Для определения IgG в 2 пробирки помещают по 0,05 мл разведенной сыворотки. Затем добавляют до объема 0,9 мл 0,0013 М буферный раствор полиэтиленгликоля. Через 5 мин добавляют в одну пробирку 0,1 мл антисыворотки, разведенной согласно методике. В этой пробирке определяют содержание IgG. В другую пробирку помещают 0,1 мл буферного раствора полиэтиленгликоля. Эту пробирку используют при измерениях в качестве контрольной пробы. После инкубации в течение 03 мин при 25^оС измеряют экстинкцию пробы на спектрофотометре "СФ-46" при длине волны 340 нм против контрольной пробы. Получают экстинкцию 0,284. Согласно калибровочной кривой (см. фиг. 1) концентрация IgG составляет 6,4 г/л.

П р и м е р 2. Определение IgA.

Для определения IgA в 2 пробирки помещают по 0,1 мл разведенной сыворотки. Затем доводят объем каждой пробирки до 0,9 мл 0,0013 М буферным раствором полиэтиленгликоля. Через 5 мин в первую пробирку добавляют 0,1 мл антисыворотки для определения содержания в ней IgA. Антисыворотка разведена согласно методике. Во вторую пробирку вносят 0,1 мл 0,0013 М буферного раствора полиэтиленгликоля. После инкубации в течение 30 мин при 25^оС измеряют экстинкцию пробы против контрольной пробы на спектрофотометре "СФ-46". Получаем экстинкцию, равную 0,334. Согласно калибровочному графику (см. фиг. 2) содержание IgA в сыворотке крови составляет 2,83 г/л.

П р и м е р 3. Определение IgM.

В 2 пробирки помещают по 0,2 мл разведенной сыворотки. Затем с помощью 0,0013 М буферного раствора полиэтиленгликоля доводят объем содержимого пробирок до 0,9 мл. Через 5 мин добавляют в первую пробирку 0,1 мл антисыворотки, разведенной согласно методике, для определения IgM. Во вторую пробирку добавляют 0,1 мл 0,0013 М буферного раствора полиэтиленгликоля.

После инкубации в течение 30 мин при температуре 25^оС измеряют экстинкцию пробы на спектрофотометре "СФ-46" против контрольной пробы. Получают экстинкцию, равную 0,222. Согласно калибровочному графику (см. фиг. 3) концентрация IgM составляет 1,21 г/л.

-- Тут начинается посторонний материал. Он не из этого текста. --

(** Closing a known file handle: the key leaves the table first, then the
    descriptor is closed, and the reply follows the outcome of that. *)
Lemma close_file_effect handle fd st :
  openFiles (sess st) !! handleKey handle = Some fd ->
  on_CLOSE handle st =
    try_catch (fs_close fd;; mret (Status STATUS_CODE.OK))
              (fun _ => mret (Status STATUS_CODE.FAILURE))
              {| sess := {| openFiles := delete (handleKey handle)
                                                (openFiles (sess st));
                            openDirs := openDirs (sess st);
                            handleCount := handleCount (sess st) |};
                 world := world st;
                 calls := calls st;
                 fileHandles := fileHandles st |}.
Proof.
  intros Hf. unfold on_CLOSE, openFiles_delete. unfold_M. simpl.
  by rewrite Hf.
Qed.

Lemma close_known_retires handle st :
  session_inv (sess st) ->
  is_Some (openFiles (sess st) !! handleKey handle)
    \/ is_Some (openDirs (sess st) !! handleKey handle) ->
  retired (sess (snd (on_CLOSE handle st))) (handleKey handle).
Proof.
  intros Hinv Hknown.
  assert (Hissued : issued (sess st) (handleKey handle)).
  { destruct Hknown as [[fd Hf]|[d Hd]];
      [by eapply inv_files | by eapply inv_dirs]. }
  pose proof (inv_disjoint _ Hinv (handleKey handle)) as Hx.
  unfold on_CLOSE, openFiles_delete, openDirs_delete, fs_close. unfold_M. simpl.
  destruct (openFiles (sess st) !! handleKey handle) as [fd|] eqn:Hf.
  - destruct Hx as [Hx|Hx]; [done|].
    destruct (world_close (world st) fd) as [[[]|e] w']; simpl;
      (split; [apply lookup_delete_eq | split; [exact Hx | exact Hissued]]).
  - destruct (openDirs (sess st) !! handleKey handle) as [d|] eqn:Hd; simpl.
    + split; [exact Hf | split; [apply lookup_delete_eq | exact Hissued]].
    + destruct Hknown as [[? ?]|[? ?]]; done.
Qed.

Lemma close_ok_known handle st :
  fst (on_CLOSE handle st) = Ok (Status STATUS_CODE.OK) ->
  is_Some (openFiles (sess st) !! handleKey handle)
    \/ is_Some (openDirs (sess st) !! handleKey handle).
Proof.
  unfold on_CLOSE, openFiles_delete, openDirs_delete, fs_close. unfold_M. simpl.
  destruct (openFiles (sess st) !! handleKey handle) as [fd|]; [by left; eauto|].
  destruct (openDirs (sess st) !! handleKey handle) as [d|]; [by right; eauto|].
  simpl. discriminate.
Qed.

(** C4. After a CLOSE of a handle has been acknowledged, whatever requests
    and filesystem changes follow in the session, a READ, a READDIR or
    another CLOSE naming that handle is answered with the failure status,
    and changes nothing. *)
Theorem closed_handle_stays_unknown config cwd w before handle after :
  let st1 := snd (run config cwd (start w) before) in
  fst (on_CLOSE handle st1) = Ok (Status STATUS_CODE.OK) ->
  let st2 := snd (run config cwd (snd (on_CLOSE handle st1)) after) in
  (forall offset length,
      on_READ handle offset length st2 = (Ok (Status STATUS_CODE.FAILURE), st2))
  /\ on_READDIR handle st2 = (Ok (Status STATUS_CODE.FAILURE), st2)
  /\ on_CLOSE handle st2 = (Ok (Status STATUS_CODE.FAILURE), st2).
Proof.
  intros st1 Hok st2.
  assert (Hret : retired (sess st2) (handleKey handle)).
  { apply run_retired, close_known_retires.
    - apply reachable_inv.
    - by apply close_ok_known. }
  destruct Hret as (Hf & Hd & _). by apply unknown_handle_refused.
Qed.

Lemma closed_handle_stays_unknown_witness :
  fst (on_CLOSE handle0
         (snd (run demo_config demo_cwd (start demo_world)
                   [Client (OPEN "/loans.csv" 1)])))
    = Ok (Status STATUS_CODE.OK)
  /\ fst (on_READ handle0 0 100
            (snd (run demo_config demo_cwd
                      (snd (on_CLOSE handle0
                              (snd (run demo_config demo_cwd (start demo_world)
                                        [Client (OPEN "/loans.csv" 1)]))))
                      [Client (OPENDIR "/"); Outside demo_world_removed])))
     = Ok (Status STATUS_CODE.FAILURE).
Proof.
  assert (H : fst (on_CLOSE handle0
                     (snd (run demo_config demo_cwd (start demo_world)
                               [Client (OPEN "/loans.csv" 1)])))
              = Ok (Status STATUS_CODE.OK)) by (vm_compute; reflexivity).
  split; [exact H|].
  destruct (closed_handle_stays_unknown demo_config demo_cwd demo_world
              [Client (OPEN "/loans.csv" 1)] handle0
              [Client (OPENDIR "/"); Outside demo_world_removed] H)
    as (Hread & _ & _).
  by rewrite Hread.
Defined.

(** C10. For a known file handle, CLOSE deletes the table entry and only
    then closes the descriptor: the descriptor is closed in a state that
    no longer has the key, the reply is OK or FAILURE as that close goes,
    the entry is gone in both cases, and a later CLOSE of the same handle
    is refused as unknown. *)
Theorem close_file_invalidates_first config cwd w before handle fd after :
  let st := snd (run config cwd (start w) before) in
  openFiles (sess st) !! handleKey handle = Some fd ->
  let st' := snd (on_CLOSE handle st) in
  on_CLOSE handle st =
    try_catch (fs_close fd;; mret (Status STATUS_CODE.OK))
              (fun _ => mret (Status STATUS_CODE.FAILURE))
              {| sess := {| openFiles := delete (handleKey handle)
                                                (openFiles (sess st));
                            openDirs := openDirs (sess st);
                            handleCount := handleCount (sess st) |};
                 world := world st;
                 calls := calls st;
                 fileHandles := fileHandles st |}
  /\ calls st' = calls st ++ [CallClose fd]
  /\ fst (on_CLOSE handle st) =
       Ok (Status (match fst (world_close (world st) fd) with
                   | Ok _ => STATUS_CODE.OK
                   | Err _ => STATUS_CODE.FAILURE
                   end))
  /\ openFiles (sess st') !! handleKey handle = None
  /\ (let st2 := snd (run config cwd st' after) in
      on_CLOSE handle st2 = (Ok (Status STATUS_CODE.FAILURE), st2)).
Proof.
  intros st Hf st'.
  assert (Hret : retired (sess st') (handleKey handle)).
  { apply close_known_retires; [apply reachable_inv | left; eauto]. }
  assert (Hagain : let st2 := snd (run config cwd st' after) in
            on_CLOSE handle st2 = (Ok (Status STATUS_CODE.FAILURE), st2)).
  { intros st2. pose proof (run_retired config cwd _ after _ Hret) as Hr.
    destruct Hr as (Hf2 & Hd2 & _). by apply unknown_handle_refused. }
  split; [by apply close_file_effect|].
  split; [|split; [|split; [by destruct Hret | exact Hagain]]].
  - subst st'. rewrite (close_file_effect _ _ _ Hf).
    unfold fs_close. unfold_M. simpl.
    by destruct (world_close (world st) fd) as [[[]|e] w'].
  - rewrite (close_file_effect _ _ _ Hf).
    unfold fs_close. unfold_M. simpl.
    by destruct (world_close (world st) fd) as [[[]|e] w'].
Qed.

(** The descriptor was closed behind the server's back: CLOSE replies
    FAILURE, and the handle is gone all the same. *)
Lemma close_file_invalidates_first_witness :
  let st := snd (run demo_config demo_cwd (start demo_world)
                     [Client (OPEN "/loans.csv" 1); Outside demo_world]) in
  openFiles (sess st) !! handleKey handle0 = Some 3
  /\ fst (on_CLOSE handle0 st) = Ok (Status STATUS_CODE.FAILURE)
  /\ openFiles (sess (snd (on_CLOSE handle0 st))) !! handleKey handle0 = None
  /\ fst (on_CLOSE handle0 (snd (on_CLOSE handle0 st)))
     = Ok (Status STATUS_CODE.FAILURE).
Proof.
  intros st.
  assert (H : openFiles (sess st) !! handleKey handle0 = Some 3)
    by (vm_compute; reflexivity).
  split; [exact H|].
  destruct (close_file_invalidates_first demo_config demo_cwd demo_world
              [Client (OPEN "/loans.csv" 1); Outside demo_world]
              handle0 3 [] H) as (_ & _ & Hreply & Hgone & Hagain).
  subst st. split; [rewrite Hreply; vm_compute; reflexivity|].
  split; [exact Hgone|].
  exact (f_equal fst Hagain).
Defined.

(** ** Handle identifiers *)

Lemma dispatch_handle config cwd r st h :
  fst (dispatch config cwd r st) = Ok (HandleReply h) ->
  writeUInt32BE (handleCount (sess st)) = Ok h
  /\ handleCount (sess (snd (dispatch config cwd r st)))
     = handleCount (sess st) + 1.
Proof.
  destruct r; unfold_handlers; unfold_M; simpl;
    repeat case_match; simplify_eq; simpl; intros Hreply; simplify_eq;
    (split; [done | by eapply js_succ_in_range]).
Qed.

Lemma apply_event_handles config cwd st ev :
  match fst (apply_event config cwd st ev) with
  | Some (HandleReply h) =>
      writeUInt32BE (handleCount (sess st)) = Ok h
      /\ handleCount (sess (snd (apply_event config cwd st ev)))
         = handleCount (sess st) + 1
  | _ => True
  end.
Proof.
  destruct ev as [r|w|i]; simpl; [|done|done].
  unfold handle_request.
  pose proof (dispatch_handle config cwd r st) as H.
  destruct (dispatch config cwd r st) as [[reply|e] st']; simpl in *; [|done].
  destruct reply; try done. by apply H.
Qed.

(** From any state on: the handles issued decode to counter values that
    start at the current counter and strictly increase. *)
Lemma run_handles config cwd evs : forall st,
  exists ids,
    Forall2 (fun h c => length h = 4%nat /\ readUInt32BE h = Some c)
            (reply_handles (fst (run config cwd st evs))) ids
    /\ StronglySorted Z.lt ids
    /\ Forall (fun c => handleCount (sess st) <= c) ids.
Proof.
  induction evs as [|ev evs IH]; intros st.
  { exists []. simpl. repeat constructor. }
  rewrite run_cons. cbn [fst].
  destruct (IH (snd (apply_event config cwd st ev))) as (ids & H2 & Hs & Hlow).
  pose proof (apply_event_handles config cwd st ev) as Hev.
  pose proof (handleCount_step _ _ (apply_event_step config cwd st ev)) as Hle.
  unfold reply_handles in *. rewrite flat_map_app.
  destruct (fst (apply_event config cwd st ev)) as [[code|a|h|entries|data]|];
    simpl;
    try (exists ids; repeat split; [exact H2 | exact Hs |];
         eapply Forall_impl; [exact Hlow | simpl; intros; lia]).
  destruct Hev as [Hw Hcount].
  exists (handleCount (sess st) :: ids). repeat split.
  - constructor; [|exact H2].
    split; [by eapply writeUInt32BE_length | by apply read_writeUInt32BE].
  - constructor; [exact Hs|].
    eapply Forall_impl; [exact Hlow | simpl; intros; lia].
  - constructor; [lia|].
    eapply Forall_impl; [exact Hlow | simpl; intros; lia].
Qed.

Lemma StronglySorted_lt_NoDup ids : StronglySorted Z.lt ids -> NoDup ids.
Proof.
  induction 1 as [|c ids Hs IH Hall]; constructor; [|exact IH].
  intros Hin. rewrite Forall_forall in Hall. specialize (Hall _ Hin). lia.
Qed.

Заявляемый способ количественного определения иммуноглобулинов в сыворотке крови человека по сравнению с прототипом имеет следующие преимущества:

- чувствительность понижается в 20 раз;

- время определения снижается в 4 раза. (56) 1. Манчини Г. Иммунологические методы. М. : Мир, 1979, с. 41-42.

2. Авторское свидетельство СССР N 13636075, кл. G 01 N 33/536, 1987.

3. Иммунологические методы. Под ред. Х. Фримеля. М. : Мир, 1979, с. 38-42.